「キャラクターラインをたくさん入れずに、かたまりとしての強さ、抑揚をつけて、フェンダーの張り出し感を強調し、力強さを表現しています。(そのぶん)生産していくときは非常に大変でした」と、プログラムデザインディレクターの楠(くすのき)鉄平氏は語る。
「面と面のずれが少しでもあると、(意図した)カプスルのような、きれいなリフレクションが通らないため、生産の部門と何度も何度も話し合いました」
そこにこだわってやってきた、と楠氏は質感への思い入れを強調。
「実際に工場に何度も行って、コンマ1ミリ単位のズレがあっても、それを調整できませんかと何度も話し合いを繰り返しました」
実車を見て感じた、作り手のこだわり
実車を眺めると、実際に作り手のこだわりがしっかり反映された出来映えと思える。

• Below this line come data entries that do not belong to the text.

(** C2, as stated, fails: an archive uploaded without instructions is
    answered with the missing-instructions error, not with the
    unsupported-type error. *)
Lemma unsupported_regardless_counterexample :
  ~ (forall co utf8 model_name req f,
        Server.file req = Some f -> recognized (mimetype f) = false ->
        snd (Server.format_route co utf8 model_name req)
        = Server.UnsupportedMediaTypeError).
Proof.
  intros H.
  specialize (H Stub.helpful Stub.ascii Stub.FLASH (Stub.zip_request None)
                Stub.zip_file eq_refl eq_refl).
  vm_compute in H. discriminate H.
Qed.

(** C2, amended: a file whose MIME type is outside the recognized set is
    answered with the unsupported-type error when instructions are present
    and with the missing-instructions error when they are not (absent or
    empty on the server, blank on the client); in both cases no
    collaborator is contacted. *)
Theorem unsupported_media_type (co : Collaborators)
    (utf8 text : list byte -> jsstring) (model_name : jsstring) :
  (forall req f,
      Server.file req = Some f -> recognized (mimetype f) = false ->
      Server.format_route co utf8 model_name req
      = ([], if truthy (Server.instructions req)
             then Server.UnsupportedMediaTypeError
             else Server.MissingInstructionsError))
  /\
  (forall st f,
      Client.file st = Some f -> recognized (mimetype f) = false ->
      Client.handleFormat co text st
      = ([], if blank (Client.instructions st)
             then Client.MissingInstructionsError
             else Client.UnsupportedMediaTypeError)).
Proof.
  split.
  - intros req f Hf Hr. destruct (truthy (Server.instructions req)) eqn:Hi.
    + eapply ServerFacts.route_returns;
        eauto using ServerFacts.server_content_unsupported.
    + now apply ServerFacts.route_no_instructions.
  - intros st f Hf Hr.
    assert (Hc : Client.file st <> None
                 \/ blank (Client.textInput st) = false)
      by (left; congruence).
    destruct (blank (Client.instructions st)) eqn:Hb.
    + now apply ClientFacts.run_no_instructions.
    + eapply ClientFacts.run_throws; [split; assumption|].
      eauto using ClientFacts.client_content_unsupported.
Qed.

車体側面における反射は前から後ろまできれいにつながり、ずれがない。ボディパネルとドアのすきまは細く、ここも広くなったり狭くなったりなどということも皆無。
六本木での発表会場では、ステージ上に青い箱のような装置が組まれ、時間がくると、音楽と共にそれが開いて、キックスが姿を現す演出だった。私は、リアビューから眺める位置で見ていた。結果的にそれによる新型キックスの第一印象はとてもよかった。